- TASK DETAILS
Which lines of the entries below run from the one holding "(** A response" to the one holding "Packet.getAddr q = Some", inclusive? Set down exactly those lines and no others.

- PROVIDED RECORDS
_ _ _

Lemma fill_block_ok (W : Prop) (ex : bool) t c m q fin a d B :
  cache_inv W None c m → is_u64 a → findBlock (tags c) a = None → fill_of q (geo (tags c)) a d →
  (W → Packet.sharedAsserted q = false) →
  ex = true ∨ bytes_at (port_byte m) (blkAlign (geo (tags c)) a) d →
  present (port_byte m) (blkAlign (geo (tags c)) a) (blkSize (geo (tags c))) →
  (∀ x, is_u64 x → blkAlign (geo (tags c)) x = blkAlign (geo (tags c)) a →
     B x = d !! Z.to_nat (x - blkAlign (geo (tags c)) a)) →
  (∀ x, is_u64 x → blkAlign (geo (tags c)) x ≠ blkAlign (geo (tags c)) a → B x = cache_byte c m x) →
  ∃ i wbs c1, handleFill t c q fin None [] = Some (InTags i, wbs, c1) ∧
    cache_inv W (if ex then Some i else None) c1 m ∧
    geo (tags c1) = geo (tags c) ∧ findBlock (tags c1) a = Some i ∧
    evicts (geo (tags c)) c1 m B (blk_state c) a wbs ∧
    blk_state c1 a = Some (negb (Packet.sharedAsserted q),
                           negb (Packet.sharedAsserted q) && Packet.memInhibitAsserted q).
Proof.
  intros Hok Ha Hmiss [Fa Fd Fr Fp Fl] Fs Hex Hpr HBin HBout. pose proof (ck_wf _ _ Hok) as (Hg & _).
  destruct (align_align _ a Hg Ha) as (HA & _ & Et & Es).
  assert (∀ s, geo s = geo (tags c) → set_index s (blkAlign (geo (tags c)) a) = set_index (tags c) a) as Hix
    by (intros s E; unfold set_index; by rewrite E, Es).
  destruct (allocateBlock_ok W t c m _ Hok HA) as
    (st & i & b & wbs & c0 & b0 & Hst & Hi & Hb & Hal & Hsh & Hss & Hf0 & Hb0 & Hd0 & Hset0 & Hwb).
  pose proof Hsh as (Hw0 & Hg0 & Hbs0 & Hq0 & Hn0).
  destruct (insertBlock_frame (tags c0) Hw0 t (blkAlign (geo (tags c)) a) st i (context_id q) HA) as
    (st' & s2 & Hins & _ & Hg2 & _ & Hw2 & Hf2 & b0' & b2 & Hb0' & Hb2 & Ht2 & _ & Hd2 & Hset2);
    [by rewrite Hss, Hix, <- (Hix (tags c))|done|].
  assert (b0' = b0) as -> by congruence. rewrite (Hix (tags c) eq_refl) in Hst.
  assert (Z.of_nat (length (data b2)) = blkSize (geo (tags c))) as Hl2
    by (rewrite Hd2, Hd0; by apply (ck_len _ _ Hok i)).
  unfold handleFill. rewrite Fa. cbn [mbind option_bind]. rewrite Fd, Hal. cbn [mbind option_bind].
  rewrite Hins. cbn [mbind option_bind]. rewrite Fr.
  set (stv := if Packet.sharedAsserted q then Z.lor BlkValid BlkReadable
              else if Packet.memInhibitAsserted q
                   then Z.lor (Z.lor (Z.lor BlkValid BlkReadable) BlkWritable) BlkDirty
                   else Z.lor (Z.lor BlkValid BlkReadable) BlkWritable).
  assert (isReadable (blk_set_status b2 stv) = true ∧ isValid (blk_set_status b2 stv) = true ∧
    isWritable (blk_set_status b2 stv) = negb (Packet.sharedAsserted q) ∧
    isDirty (blk_set_status b2 stv) = negb (Packet.sharedAsserted q) && Packet.memInhibitAsserted q)
    as (Hrd & Hv & Hwr & Hdy).
  { unfold isReadable, isValid, isWritable, isDirty. cbn [status blk_set_status]. unfold stv.
    by destruct (Packet.sharedAsserted q), (Packet.memInhibitAsserted q). }
  cbn [get_blk tags upd with_tags upd_blk with_blks blks].
  rewrite list_lookup_alter_eq, Hb2. cbn [fmap option_fmap option_map mbind option_bind]. rewrite Fp.
  cbn [mbind option_bind c_blkSize data blk_set_status upd with_tags].
  rewrite Hbs0, (ck_size _ _ Hok), memcpy_whole by done. cbn [mbind option_bind].
  match goal with |- context [Some (InTags i, wbs, ?x)] => set (c1 := x) end.
  exists i, wbs, c1. split; [done|].
  set (b3 := blk_set_whenReady (blk_set_data (blk_set_status b2 stv) d) fin).
  assert (same_shape c c1) as Hsh1.
  { split_and!; try done; [by repeat apply wf_upd_blk|]. cbn. congruence. }
  assert (blks (tags c1) !! i = Some b3) as Hb3 by (cbn; by rewrite !list_lookup_alter_eq, Hb2).
  destruct (replace_bytes W (if ex then Some i else None) c c1 m a st i b b3 d wbs B) as (? & Hfa & ?); try done.
  - destruct ex; auto.
  - intros j Hj. unfold cores. cbn. by rewrite !list_lookup_alter_ne, Hf2, Hf0.
  - cbn. by rewrite Ht2, Hg0, Et.
  - cbn. congruence.
  - intros HW. change (isWritable b3) with (isWritable (blk_set_status b2 stv)). by rewrite Hwr, Fs.
  - right. destruct Hex as [-> |?]; auto.
  - split_and!; try done; [apply Hsh1|]. unfold blk_state. rewrite Hfa. cbn [mbind option_bind]. rewrite Hb3.
    cbn [mbind option_bind]. by rewrite <- Hdy, <- Hwr.
Qed.

(** Two changes of one block. *)
Lemma upd_upd c i f h : upd (upd c (InTags i) f) (InTags i) h = upd c (InTags i) (λ b, h (f b)).
Proof.
  unfold upd, with_tags, upd_blk, with_blks. cbn. do 2 f_equal. apply list_alter_alter_eq.
Qed.

Lemma upd_ext c i b f h : blks (tags c) !! i = Some b → f b = h b → upd c (InTags i) f = upd c (InTags i) h.
Proof.
  intros Hb E. unfold upd, with_tags, upd_blk, with_blks. cbn. do 2 f_equal.
  apply list_alter_ext; [|done]. intros y Hy. rewrite Hb in Hy. by injection Hy as <-.
Qed.

Lemma get_upd c i b f : blks (tags c) !! i = Some b → get_blk (upd c (InTags i) f) (InTags i) = Some (f b).
Proof. intros Hb. cbn. by rewrite list_lookup_alter_eq, Hb. Qed.

(** A response without data gives the block write permission. *)
Lemma upgrade_block_ok W t c m q fin a i b :
  cache_inv W (Some i) c m → is_u64 a → findBlock (tags c) a = Some i → blks (tags c) !! i = Some b →
  Packet.getAddr q = Some (blkAlign (geo (tags c)) a) → Packet.isRead q = false →
  Packet.sharedAsserted q = false →
  ∃ c1, handleFill t c q fin (Some (InTags i)) [] = Some (InTags i, [], c1) ∧
    cache_inv W (Some i) c1 m ∧ geo (tags c1) = geo (tags c) ∧
    (∀ x, is_u64 x → findBlock (tags c1) x = findBlock (tags c) x) ∧
    (∀ x, is_u64 x → cache_byte c1 m x = cache_byte c m x) ∧
    (∀ x, is_u64 x → blk_state c1 x =
      if decide (blkAlign (geo (tags c)) x = blkAlign (geo (tags c)) a)
      then Some (true, Packet.memInhibitAsserted q) else blk_state c x) ∧
    ∃ b1, blks (tags c1) !! i = Some b1 ∧ data b1 = data b ∧ lockList b1 = lockList b ∧
      isDirty b1 = Packet.memInhibitAsserted q.
Proof.
  intros Hok Ha Hf Hb Fa Fr Fs. pose proof (ck_wf _ _ Hok) as (Hg & _).
  destruct (align_align _ a Hg Ha) as (_ & _ & Et & _).
  apply findBlock_holds in Hf as Hh. pose proof (holds_valid _ _ _ _ Hh Hb) as Hv.
  assert (tag b = extractTag (geo (tags c)) a) as Htag.
  { destruct Hh as (st & _ & _ & Hk). unfold blk_key in Hk. rewrite Hb in Hk. by injection Hk as ? _. }
  set (f := λ b, blk_set_whenReady (blk_set_data
              (blk_set_status b (if Packet.memInhibitAsserted q then 15 else 7)) (data b)) fin).
  assert (isReadable (f b) = true ∧ isValid (f b) = true ∧ isWritable (f b) = true ∧
    isDirty (f b) = Packet.memInhibitAsserted q) as (Hrd & Hv1 & Hwr & Hdy)
    by (unfold isReadable, isValid, isWritable, isDirty; cbn; by destruct (Packet.memInhibitAsserted q)).
  destruct (set_block W (Some i) (Some i) c m a i b f) as (Hok1 & Hfb & Hby & Hst); auto.
  rewrite Hwr, Hdy in Hst.
  exists (upd c (InTags i) f). split_and!; try done.
  - unfold handleFill. rewrite Fa. cbn [mbind option_bind get_blk]. rewrite Hb. cbn [mbind option_bind].
    rewrite Htag, Et, Z.eqb_refl, Hv, orb_true_r. cbn [andb mbind option_bind].
    rewrite Fs, Fr, (get_upd c i b) by done. cbn [mbind option_bind].
    do 2 f_equal. rewrite upd_upd. by apply (upd_ext c i b).
  - intros x Hx. rewrite Hby by done. destruct (decide _) as [E|E]; [|done].
    rewrite (byte_in_block _ _ c m a i b x Hok), block_offset, E by done. done.
  - exists (f b). cbn [upd tags with_tags upd_blk with_blks blks]. by rewrite list_lookup_alter_eq, Hb.
Qed.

_ _ _

- RESULT OF THE TASK
(** A response without data gives the block write permission. *)
Lemma upgrade_block_ok W t c m q fin a i b :
  cache_inv W (Some i) c m → is_u64 a → findBlock (tags c) a = Some i → blks (tags c) !! i = Some b →
  Packet.getAddr q = Some (blkAlign (geo (tags c)) a) → Packet.isRead q = false →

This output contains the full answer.